Re: [PATCH v2 1/1] cgroup: replace global percpu_rwsem with signal_struct->group_rwsem when writing cgroup.procs/threads

From: escape
Date: Thu Sep 04 2025 - 23:45:20 EST


Hello,

在 2025/9/5 10:27, Tejun Heo 写道:
Hello,

On Fri, Sep 05, 2025 at 10:16:30AM +0800, escape wrote:
+ if (have_favordynmods)
+ up_read(&tsk->signal->group_rwsem);
percpu_up_read(&cgroup_threadgroup_rwsem);
Hmm... I wonder whether turning on/off the flag is racy. ie. what prevents
have_favordynmods flipping while a task is between change_begin and end?
have_favordynmods is read-only after initialization and will not change
during runtime.
I don't think that's necessarily true. favordynmods can also be specified as
a mount option and mount can race against forks, execs and exits.
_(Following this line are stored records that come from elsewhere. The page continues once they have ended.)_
Lemma fill_step k fill kids : (k < length objs)%nat -> filled k fill kids ->
  let o := objs !!! k in let b := Z.to_nat (i_base o) in
  if 0 <=? i_base o then filled (S k) (bump b fill) (<[Z.to_nat (start !!! b + fill !!! b) := Z.of_nat k]> kids)
  else filled (S k) fill kids.
Proof.
  intros Hk [Hl Hkl Hf Hr] o b.
  assert (Ho : -1 <= i_base o < Z.of_nat (length objs)).
  { unfold bases_in_range in Hrange. rewrite Forall_forall in Hrange. apply Hrange.
    eapply list_elem_of_lookup_2, list_lookup_lookup_total_lt, Hk. }
  assert (Hoth : forall a, Z.of_nat a <> i_base o -> kids_among objs (S k) (Z.of_nat a) = kids_among objs k (Z.of_nat a)).
  { intros a Ha. rewrite kids_among_S, decide_False, app_nil_r; [done|]. unfold based_on. fold o. congruence. }
  destruct (0 <=? i_base o) eqn:E; b2p.
  2:{ split; [done|done| |]; intros a Ha; rewrite Hoth by lia; auto. }
  assert (Hb : (b < length objs)%nat) by lia. assert (Hbz : Z.of_nat b = i_base o) by lia.
  assert (Hown : kids_among objs (S k) (Z.of_nat b) = kids_among objs k (Z.of_nat b) ++ [Z.of_nat k]).
  { rewrite kids_among_S, decide_True; [done|]. unfold based_on. fold o. by rewrite Hbz. }
  assert (Hlt : (length (kids_among objs k (Z.of_nat b)) < row b)%nat).
  { unfold row. pose proof (kids_among_mono objs (S k) (length objs) (Z.of_nat b) ltac:(lia)) as Hm.
    rewrite Hown, length_app in Hm. cbn in Hm. lia. }
  pose proof (start_succ b Hb) as Hsb. pose proof (start_nonneg b ltac:(lia)) as Hsn.
  pose proof (start_mono (S b) (length objs) ltac:(lia)) as Hsm.
  set (q := Z.to_nat (start !!! b + fill !!! b)).
  assert (Hq : q = (Z.to_nat (start !!! b) + length (kids_among objs k (Z.of_nat b)))%nat).
  { unfold q. rewrite (Hf b Hb). lia. }
  split.
  - by rewrite length_bump.
  - by rewrite length_insert.
  - intros a Ha. rewrite bump_total by lia. destruct (decide (a = b)) as [->|Hne].
    + rewrite Hown, length_app, (Hf b Hb). cbn. lia.
    + rewrite Hoth, (Hf a Ha) by lia. lia.
  - intros a Ha. destruct (decide (a = b)) as [->|Hne].
    + rewrite Hown, length_app. cbn [length]. rewrite Nat.add_1_r, Hq, row_append by lia. by rewrite (Hr b Hb).
    + rewrite Hoth by lia. rewrite row_insert; [by apply Hr|]. rewrite Hq.
      pose proof (kids_among_mono objs k (length objs) (Z.of_nat a) ltac:(lia)) as Hma. fold (row a) in Hma.
      pose proof (start_succ a Ha). pose proof (start_nonneg a ltac:(lia)).
      destruct (Nat.lt_ge_cases a b).
      * pose proof (start_mono (S a) b ltac:(lia)). right. lia.
      * pose proof (start_mono (S b) a ltac:(lia)). left. lia.
Qed.

Lemma fill_all k fill kids : (k <= length objs)%nat -> filled k fill kids ->
  exists fill', filled (length objs) fill' (fill_kids k (drop k objs) start fill kids).
Proof.
  intros Hk. remember (length objs - k)%nat as r eqn:Hr. revert k fill kids Hk Hr.
  induction r as [|r IH]; intros k fill kids Hk Hr Hf.
  - assert (k = length objs) as -> by lia. rewrite drop_all. eauto.
  - assert (Hlt : (k < length objs)%nat) by lia.
    rewrite (drop_S _ (objs !!! k)) by (by apply list_lookup_lookup_total_lt). cbn [fill_kids].
    pose proof (fill_step k fill kids Hlt Hf) as Hs. cbv zeta in Hs.
    destruct (0 <=? i_base (objs !!! k)); apply (IH (S k)); try lia; done.
Qed.

Lemma rows_spec b : (b < length objs)%nat ->
  let (st, kids) := linkKids objs in
  take (Z.to_nat (st !!! S b - st !!! b)) (drop (Z.to_nat (st !!! b)) kids) = kids_among objs (length objs) (Z.of_nat b).
Proof.
  intros Hb. unfold linkKids. fold start.
  destruct (fill_all 0 (repeat 0 (length objs)) (repeat 0 (Z.to_nat (start !!! length objs)))) as [fill' [_ _ _ Hr]]; [lia| |].
  - split.
    + apply repeat_length.
    + rewrite repeat_length. pose proof (start_nonneg (length objs)). lia.
    + intros a Ha. by rewrite repeat_total.
    + done.
  - rewrite drop_0 in Hr. rewrite (start_succ b Hb). replace (start !!! b + _ - start !!! b) with (Z.of_nat (row b)) by lia.
    rewrite Nat2Z.id. by apply Hr.
Qed.
End rows.

(** ** What the scanner accepts *)

Section scan.
Context `{GoGit, Zlib, PackHash, !ZlibLaws}.
Context (hashSize : nat) (whole : bytes).

Definition pack_type (t : Z) : Prop :=
  t ∈ [CommitObject; TreeObject; BlobObject; TagObject; OFSDeltaObject; REFDeltaObject].

(** Where entry [i] ends, when the last one ends at [fin]. *)
Definition entry_end (objs : list incomingObject) (fin : Z) (i : nat) : Z :=
  if (S i <? length objs)%nat then i_offset (objs !!! S i) else fin.

(** The header of an entry, as git documents it: the type in three bits of the
    first byte, the size in its low four bits and then in groups of seven, the
    least significant first. *)
Definition head_form (z : bytes) (typ size : Z) : Prop :=
  exists c rest, z = c :: rest /\ size_groups_form z /\ typ = bu c / 16 mod 8 /\ size = bu c mod 16 + 16 * groups_value rest.

(** The distance back to the base of an OFS delta: groups of seven bits, the most
    significant first, one added before each further group. *)
Definition ofs_groups (n : Z) (z : bytes) : Z := fold_left (fun n b => (n + 1) * 128 + bu b mod 128) z n.
Definition ofs_form (z : bytes) (dist : Z) : Prop :=
  exists c rest, z = c :: rest /\ size_groups_form z /\ dist = ofs_groups (bu c mod 128) rest.

(** The base name of a REF delta: the bytes just before its stream. *)
Definition ref_bytes (o : incomingObject) : bytes := take hashSize (drop (Z.to_nat (i_content o) - hashSize) whole).

(** The bytes between an entry's offset and its stream say its type and size and,
    for a delta, the entry or the name it is based on. *)
Definition header_form (objs : list incomingObject) (o : incomingObject) : Prop :=
  exists head args, take (Z.to_nat (i_content o - i_offset o)) (drop (Z.to_nat (i_offset o)) whole) = head ++ args /\
    head_form head (i_typ o) (i_size o) /\
    (i_typ o = OFSDeltaObject -> exists dist, ofs_form args dist /\ 0 < dist /\
      i_offset (objs !!! Z.to_nat (i_base o)) = i_offset o - dist) /\
    (i_typ o = REFDeltaObject -> args = ref_bytes o /\ length args = hashSize) /\
    (IsDelta (i_typ o) = false -> args = []).

(** Entry [i] lies between its offset and the next; its header says what the index
    says; its stream has exactly the declared size; its base, for an OFS delta, is
    an earlier entry. *)
Record entry_ok (objs : list incomingObject) (hashes : bytes) (fin : Z) (i : nat) (o : incomingObject) : Prop := {
  eo_span : 0 <= i_offset o /\ i_offset o < i_content o /\ i_content o < entry_end objs fin i;
  eo_type : pack_type (i_typ o);
  eo_base : (i_typ o = OFSDeltaObject -> 0 <= i_base o < Z.of_nat i) /\ (i_typ o <> OFSDeltaObject -> i_base o = -1);
  eo_header : header_form objs o;
  eo_stream : exists out,
    ZlibStream (take (Z.to_nat (entry_end objs fin i - i_content o)) (drop (Z.to_nat (i_content o)) whole)) out /\
    Z.of_nat (length out) = i_size o /\
    take hashSize (drop (i * hashSize) hashes) =
      hash_slot hashSize (if IsDelta (i_typ o) then None else Some (HasherSum (i_typ o) (i_size o) out));
}.

Definition scanned (objs : list incomingObject) (hashes : bytes) (fin : Z) : Prop :=
  length hashes = (length objs * hashSize)%nat /\
  forall i o, objs !! i = Some o -> entry_ok objs hashes fin i o.

(** [d] is what is left of [whole] at position [p]. *)
Definition at_pos (d : bytes) (p : Z) : Prop := 0 <= p /\ d = drop (Z.to_nat p) whole /\ p + Z.of_nat (length d) = Z.of_nat (length whole).

Lemma at_pos_pos d p : at_pos d p -> pos whole d = p.
Proof. unfold at_pos, pos. lia. Qed.

Lemma at_pos_app z d p : at_pos (z ++ d) p -> at_pos d (p + Z.of_nat (length z)).
Proof.
  intros (Hp & Hd & Hl). rewrite length_app in Hl. split; [lia|]. split; [|lia].
  replace (Z.to_nat (p + Z.of_nat (length z))) with (Z.to_nat p + length z)%nat by lia.
  by rewrite <-drop_drop, <-Hd, drop_app_length.
Qed.

Lemma at_pos_span z d p : at_pos (z ++ d) p -> take (length z) (drop (Z.to_nat p) whole) = z.
Proof. intros (_ & <- & _). by rewrite take_app_length. Qed.

(** Each reader takes some bytes off the front. *)
Definition takes {A} (r : gores (A * bytes)) (d : bytes) : Prop :=
  forall a d', r = Ok (a, d') -> exists z, d = z ++ d'.

Lemma ReadByte_inv d c d' : ReadByte d = Ok (c, d') -> exists b, d = b :: d' /\ c = bu b.
Proof. destruct d as [|b d0]; [done|]. intros [= <- <-]. eauto. Qed.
Also,
IIRC, cgroup2 doesn't allow remounts but there's nothing preventing someone
from unmounting and mounting it again with different options.
There are two ways to set favordynmods. The first is through kernel config or
the kernel command line parameter cgroup_favordynmods, which sets the value of
the variable have_favordynmods and automatically sets the CGRP_ROOT_FAVOR_DYNMODS
flag on cgroup_root->flags at mount time. The second is by passing a mount option,
which only sets the CGRP_ROOT_FAVOR_DYNMODS flag on cgroup_root->flags during mount.

In this patch, the decision whether to use the per-threadgroup rwsem is based on
have_favordynmods, not on cgroup_root->flags. An umount & mount affects cgroup_root->flags,
but does not change have_favordynmods.

Indeed, there is a minor flaw here: if favordynmods is enabled via a mount option rather
than the kernel command line, the per-threadgroup rwsem will not take effect.
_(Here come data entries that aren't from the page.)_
(* ===== verification/Resolver.v ===== *)
(** * Resolving a pushed pack into containers (internal/storage/tigris/indexpack.go, packwriter.go)

    The resolver walks every delta tree of a scanned pack from its base and
    writes each object into the container being built; [packWriter] drives it.
    Temporary files can be created and written; [binName] and [cueName] are the
    names [os.CreateTemp] picks for the files of each container. *)

From S2P Require Import Prelude GoLib S3 Codec Cue PackTable PackIndex Storer Objects Delta Segment PackScan.

Definition bodyMemLimit : Z := Z.shiftl 8 20.
Definition bodyMemBudget : Z := Z.shiftl 64 20.
Definition maxIncomingDeltaDepth : Z := 4095.

(** The model's bound on the recursion of [walk], one more than the deepest chain it follows. *)
Definition walkFuel : nat := Z.to_nat 4096.

(** [body]: the bytes, and whether they are in memory or in a temp file. *)
Record body := { b_bytes : bytes; b_mem : bool }.

(** [bodySink]: [k_file] holds everything once the body has spilled. *)
Record bodySink := { k_limit : Z; k_buf : bytes; k_file : option bytes; k_n : Z }.

Definition sink_write (p : bytes) (s : bodySink) : bodySink :=
  let s := match k_file s with
           | None => if blen (k_buf s) + blen p >? k_limit s
                     then {| k_limit := k_limit s; k_buf := []; k_file := Some (k_buf s); k_n := k_n s |} else s
           | Some _ => s
           end in
  match k_file s with
  | Some f => {| k_limit := k_limit s; k_buf := k_buf s; k_file := Some (f ++ p); k_n := k_n s + blen p |}
  | None => {| k_limit := k_limit s; k_buf := k_buf s ++ p; k_file := None; k_n := k_n s + blen p |}
  end.

Section resolver.
Context `{GoGit, Zstd, Sha256, S3, GoGitObjects, Zlib, PackHash}.
Context (c : config) (pc : packPolicy) (binName cueName : Z -> bytes).

(** What the resolver has placed: the entry of the pack, the container's serial,
    the stored links under it, and the object.  [r_hist], [r_sealed], [r_peak] and
    [r_asked], the storer at each request for a base, record what happened; the
    code keeps none of them. *)
Record placement := { pl_idx : Z; pl_serial : Z; pl_chain : nat; pl_obj : storedObject }.

Record resolver := {
  r_st : St; r_mem : Z; r_seg : option packSegment; r_serial : Z; r_refs : list refDelta;
  r_hist : list placement; r_sealed : list packSegment; r_peak : Z; r_asked : list St;
}.

Abbreviation R := (io resolver).

Definition with_mem (m : Z) (r : resolver) : resolver :=
  {| r_st := r_st r; r_mem := m; r_seg := r_seg r; r_serial := r_serial r; r_refs := r_refs r;
     r_hist := r_hist r; r_sealed := r_sealed r; r_peak := Z.max (r_peak r) m; r_asked := r_asked r |}.
Definition with_seg (st : St) (g : option packSegment) (serial : Z) (sealed : list packSegment) (r : resolver) : resolver :=
  {| r_st := st; r_mem := r_mem r; r_seg := g; r_serial := serial; r_refs := r_refs r;
     r_hist := r_hist r; r_sealed := sealed; r_peak := r_peak r; r_asked := r_asked r |}.
Definition with_refs_of (refs : list refDelta) (r : resolver) : resolver :=
  {| r_st := r_st r; r_mem := r_mem r; r_seg := r_seg r; r_serial := r_serial r; r_refs := refs;
     r_hist := r_hist r; r_sealed := r_sealed r; r_peak := r_peak r; r_asked := r_asked r |}.
Definition placed_obj (g : packSegment) (pl : placement) (r : resolver) : resolver :=
  {| r_st := r_st r; r_mem := r_mem r; r_seg := Some g; r_serial := r_serial r; r_refs := r_refs r;
     r_hist := r_hist r ++ [pl]; r_sealed := r_sealed r; r_peak := r_peak r; r_asked := r_asked r |}.

(** ** Bodies *)

Definition newSink (r : resolver) : bodySink :=
  {| k_limit := Z.min bodyMemLimit (bodyMemBudget - r_mem r); k_buf := []; k_file := None; k_n := 0 |}.

Definition finish (s : bodySink) : R body := fun r =>
  match k_file s with
  | Some f => (Ok {| b_bytes := f; b_mem := false |}, r)
  | None => (Ok {| b_bytes := k_buf s; b_mem := true |}, with_mem (r_mem r + blen (k_buf s)) r)
  end.

(** A whole body through a new sink; [io.Copy] never writes an empty chunk. *)
Definition collect (data : bytes) : R body := fun r =>
  finish (if blen data =? 0 then newSink r else sink_write data (newSink r)) r.

(** [release], of a body that has not been released before. *)
Definition release (b : body) : R unit :=
  modify (fun r => if b_mem b then with_mem (r_mem r - blen (b_bytes b)) r else r).
Definition release_if (live : bool) (b : body) : R unit := if live then release b else ret tt.

Section pack.
Context (p : incomingPack).

Definition obj_at (i : Z) : incomingObject := p_objs p !!! Z.to_nat i.

Definition inflateBody (i : Z) : R body :=
  let! (out, _) := lift (inflateTo (obj_at i) (section_of p (Z.to_nat i))) in
  collect out.

Definition children_of (i : option nat) (h : Hash) : R (list Z) := fun r =>
  let '(out, refs) := children p i h (r_refs r) in (Ok out, with_refs_of refs r).

(** [incomingPack.open]: a reader limited to the declared size. *)
Definition open_entry (i : Z) : payloadObject :=
  match Inflate (i_size (obj_at i)) (section_of p (Z.to_nat i)) with
  | Ok (out, _) => {| p_size := i_size (obj_at i); p_body := out; p_fail := None |}
  | Err e => {| p_size := i_size (obj_at i); p_body := []; p_fail := Some (Wrapf e) |}
  end.

Definition from_body (b : body) : payloadObject := {| p_size := blen (b_bytes b); p_body := b_bytes b; p_fail := None |}.

(** ** Containers *)

Definition byteLimit : Z := if pc_maxPackBytes pc <=? 0 then maxPackBytes else pc_maxPackBytes pc.

Definition on_st {A} (m : io St A) : R A := fun r =>
  let '(x, st) := m (r_st r) in (x, with_seg st (r_seg r) (r_serial r) (r_sealed r) r).

(** Sealing the full container, whose serial is the current one. *)
Definition seal_full (admitted : bool) (g : packSegment) : R unit :=
  do! modify (fun r => with_seg (r_st r) None (r_serial r) (r_sealed r ++ [g]) r) in
  let! serial := gets r_serial in
  on_st (seal c admitted (cueName serial) g).

(** The cap seals before the add. *)
Definition make_room (admitted : bool) (raw : Z) : R unit :=
  let! seg := gets r_seg in
  match seg with
  | Some g => if (0 <? length (g_recs g))%nat && (i64 (g_offset g + raw) >? byteLimit)
              then seal_full admitted g else ret tt
  | None => ret tt
  end.

Definition ensure_segment : R unit :=
  let! seg := gets r_seg in
  match seg with
  | Some _ => ret tt
  | None => modify (fun r => let n := i32 (r_serial r + 1) in with_seg (r_st r) (Some (newPackSegment (binName n))) n (r_sealed r) r)
  end.

(** The client's delta is kept only against a base in the same container. *)
Definition stored_form (so : storedObject) (delta : option body) (baseHash : Hash) (baseSerial : Z) (baseChain : nat)
    (serial : Z) : storedObject * nat :=
  match delta with
  | Some d =>
      if (baseSerial =? serial) && (blen (b_bytes d) <? so_raw so) && (baseChain <? maxDeltaDepth)%nat
      then ({| so_payload := from_body d; so_hash := so_hash so; so_typ := so_typ so; so_raw := so_raw so; so_base := baseHash |},
            S baseChain)
      else (so, 0%nat)
  | None => (so, 0%nat)
  end.

Definition place (admitted : bool) (idx : Z) (so : storedObject) (delta : option body) (baseHash : Hash)
    (baseSerial : Z) (baseChain : nat) : R (Z * nat) :=
  do! make_room admitted (so_raw so) in
  do! ensure_segment in
  fun r =>
    let '(so, chain) := stored_form so delta baseHash baseSerial baseChain (r_serial r) in
    match r_seg r with
    | None => (Err Panic, r)
    | Some g =>
        match add pc so g with
        | Err e => (Err e, r)
        | Ok g => (Ok (r_serial r, chain),
                   placed_obj g {| pl_idx := idx; pl_serial := r_serial r; pl_chain := chain; pl_obj := so |} r)
        end
    end.

(** ** The walk *)

Context (admitted : bool).

Definition malformed_pack : goerr := Wrapf (Sent ErrMalformedPackfile).

(** The loop of [walk]; [live] says whether the base is still to be released. *)
Fixpoint walk_kids (walk : list Z -> Hash -> Z -> body -> Z -> nat -> Z -> R unit) (kids : list Z) (live : bool)
    (baseHash : Hash) (typ : Z) (base : body) (baseSerial : Z) (baseChain : nat) (depth : Z) : R unit :=
  match kids with
  | [] => release_if live base
  | k :: rest =>
      try! r := inflateBody k in
      match r with
      | Err e => do! release_if live base in fail e
      | Ok delta =>
          match apply typ (b_bytes base) (b_bytes delta) with
          | Err e => do! release delta in do! release_if live base in fail (Wrapf e)
          | Ok (plain, h) =>
              let! out := collect plain in
              let last := match rest with [] => true | _ => false end in
              do! release_if (live && last) base in
              let live := live && negb last in
              let so := {| so_payload := from_body out; so_hash := h; so_typ := typ; so_raw := blen (b_bytes out); so_base := ZeroHash |} in
              try! r := place admitted k so (Some delta) baseHash baseSerial baseChain in
              do! release delta in
              match r with
              | Err e => do! release out in do! release_if live base in fail e
              | Ok (serial, chain) =>
                  let! grand := children_of (Some (Z.to_nat k)) h in
                  match grand with
                  | [] =>
                      do! release out in
                      walk_kids walk rest live baseHash typ base baseSerial baseChain depth
                  | _ =>
                      try! r := walk grand h typ out serial chain (depth + 1) in
                      match r with
                      | Err e => do! release_if live base in fail e
                      | Ok _ => walk_kids walk rest live baseHash typ base baseSerial baseChain depth
                      end
                  end
              end
          end
      end
  end.

Fixpoint walk (fuel : nat) (kids : list Z) (baseHash : Hash) (typ : Z) (base : body) (baseSerial : Z)
    (baseChain : nat) (depth : Z) : R unit :=
  match fuel with
  | O => do! release base in fail OutOfFuel
  | S f =>
      if depth >? maxIncomingDeltaDepth then do! release base in fail malformed_pack
      else walk_kids (walk f) kids true baseHash typ base baseSerial baseChain depth
  end.

Definition root (i : Z) : R unit :=
  let o := obj_at i in
  let h := hash_at (c_hashLen c) p (Z.to_nat i) in
  let! kids := children_of (Some (Z.to_nat i)) h in
  match kids with
  | [] =>
      let so := {| so_payload := open_entry i; so_hash := h; so_typ := i_typ o; so_raw := i_size o; so_base := ZeroHash |} in
      do! place admitted i so None ZeroHash (-1) 0 in ret tt
  | _ =>
      let! b := inflateBody i in
      let so := {| so_payload := from_body b; so_hash := h; so_typ := i_typ o; so_raw := i_size o; so_base := ZeroHash |} in
      try! r := place admitted i so None ZeroHash (-1) 0 in
      match r with
      | Err e => do! release b in fail e
      | Ok (serial, _) => walk walkFuel kids h (i_typ o) b serial 0 1
      end
  end.

Fixpoint run_roots (idxs : list nat) : R unit :=
  match idxs with
  | [] => ret tt
  | i :: idxs =>
      if IsDelta (i_typ (obj_at (Z.of_nat i))) then run_roots idxs
      else do! root (Z.of_nat i) in run_roots idxs
  end.

(** [externalBase]: the repository itself. *)
Definition asked_base (r : resolver) : resolver :=
  {| r_st := r_st r; r_mem := r_mem r; r_seg := r_seg r; r_serial := r_serial r; r_refs := r_refs r;
     r_hist := r_hist r; r_sealed := r_sealed r; r_peak := r_peak r; r_asked := r_asked r ++ [r_st r] |}.
Definition externalBase (h : Hash) : R object :=
  do! modify asked_base in on_st (EncodedObject c AnyObject h).

Fixpoint run_refs (ks : list nat) : R unit :=
  match ks with
  | [] => ret tt
  | k :: ks =>
      let! rd := gets (fun r => r_refs r !!! k) in
      if rd_done rd then run_refs ks else
      let h := rd_base rd in
      let! obj := wrapping (externalBase h) in
      let! b := collect (eo_bytes obj) in
      let! kids := children_of None h in
      do! walk walkFuel kids h (eo_typ obj) b (-1) 0 1 in
      run_refs ks
  end.

Definition run : R unit :=
  do! run_roots (seq 0 (length (p_objs p))) in
  run_refs (seq 0 (length (p_refs p))).
End pack.

(** ** The pack writer *)

(** [packWriter]: [w_staged] is what has been given to the staging file. *)
Record packWriter := { w_staged : bytes; w_pack : option incomingPack; w_bad : bool; w_done : bool }.

Definition PackfileWriter : packWriter := {| w_staged := []; w_pack := None; w_bad := false; w_done := false |}.

Definition pw_Write (p : bytes) (w : packWriter) : packWriter :=
  {| w_staged := w_staged w ++ p; w_pack := w_pack w; w_bad := w_bad w; w_done := w_done w |}.

(** [ReadPack]: also what it leaves unread.  On an error nothing staged is used again. *)
Definition ReadPack (input : bytes) (w : packWriter) : gores bytes * packWriter :=
  match scanPack (c_hashLen c) input with
  | Err e => (Err (Wrapf e), {| w_staged := w_staged w; w_pack := w_pack w; w_bad := true; w_done := w_done w |})
  | Ok (p, rest) => (Ok rest, {| w_staged := w_staged w ++ p_staged p; w_pack := Some p; w_bad := w_bad w; w_done := w_done w |})
  end.

Definition start_resolver (p : incomingPack) (s : St) : resolver :=
  {| r_st := s; r_mem := 0; r_seg := None; r_serial := 0; r_refs := p_refs p; r_hist := []; r_sealed := []; r_peak := 0; r_asked := [] |}.

(** [run], then the last container. *)
Definition resolve_pack (p : incomingPack) (admitted : bool) : io St unit := fun s =>
  let '(x, r) := run p admitted (start_resolver p s) in
  match x with
  | Err e => (Err (Wrapf e), r_st r)
  | Ok _ =>
      match r_seg r with
      | None => (Ok tt, r_st r)
      | Some last => seal c admitted (cueName (r_serial r)) last (r_st r)
      end
  end.

Definition pw_Close (admitted : bool) (w : packWriter) : io St (gores unit * packWriter) :=
  let w' := {| w_staged := w_staged w; w_pack := w_pack w; w_bad := w_bad w; w_done := true |} in
  if w_done w then ret (Ok tt, w) else
  if w_bad w then ret (Ok tt, w') else
  if blen (w_staged w) =? 0 then ret (Ok tt, w') else
  match match w_pack w with
        | Some p => Ok p
        | None => let? (p, _) := wrap (scanPack (c_hashLen c) (w_staged w)) in Ok p
        end with
  | Err e => ret (Err e, w')
  | Ok p => try! r := resolve_pack p admitted in ret (r, w')
  end.
End resolver.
To avoid the complexity of runtime changes to favordynmods, perhaps a better approach
would be to introduce a separate control variable, configured via a kernel command line
parameter such as cgroup_migration_lock=[global|thread_group] to explicitly govern
this behavior. What do you think about this approach?
@@ -3010,15 +3008,27 @@ struct task_struct *cgroup_procs_write_start(char *buf, bool threadgroup,
*/
if (tsk->no_cgroup_migration || (tsk->flags & PF_NO_SETAFFINITY)) {
tsk = ERR_PTR(-EINVAL);
- goto out_unlock_threadgroup;
+ goto out_unlock_rcu;
}
-
get_task_struct(tsk);
- goto out_unlock_rcu;
-out_unlock_threadgroup:
- cgroup_attach_unlock(*threadgroup_locked);
- *threadgroup_locked = false;
+ rcu_read_unlock();
+
+ /*
+ * If we migrate a single thread, we don't care about threadgroup
+ * stability. If the thread is `current`, it won't exit(2) under our
+ * hands or change PID through exec(2). We exclude
+ * cgroup_update_dfl_csses and other cgroup_{proc,thread}s_write
+ * callers by cgroup_mutex.
+ * Therefore, we can skip the global lock.
+ */
+ lockdep_assert_held(&cgroup_mutex);
+ *threadgroup_locked = pid || threadgroup;
+
+ cgroup_attach_lock(tsk, *threadgroup_locked);
I'm not sure this relocation is safe. What prevents e.g. @tsk changing its
group leader or signal struct before lock is grabbed?
When a non-leader thread in a thread group executes the exec system call,
the thread group leader is updated, but the signal_struct remains unchanged,
so this part is safe.
But the leader can change, right? So, we can end up in a situation where
threadgroup is set but the task is not the leader which I think can lead to
really subtle incorrect behaviors like write succeeding but nothing
happening when racing against exec.

Thanks.

You are right. If the thread group leader changes, the task passed to
cgroup_attach_task may not be the leader, which could lead to errors when
iterating through all threads in while_each_thread.


Similar to commit b78949ebfb56 ("cgroup: simplify double-check locking in
cgroup_attach_proc"), it should check whether the leader has changed after
acquiring the lock, to determine if a retry is needed. I will fix this in
the next version patch.

Thanks.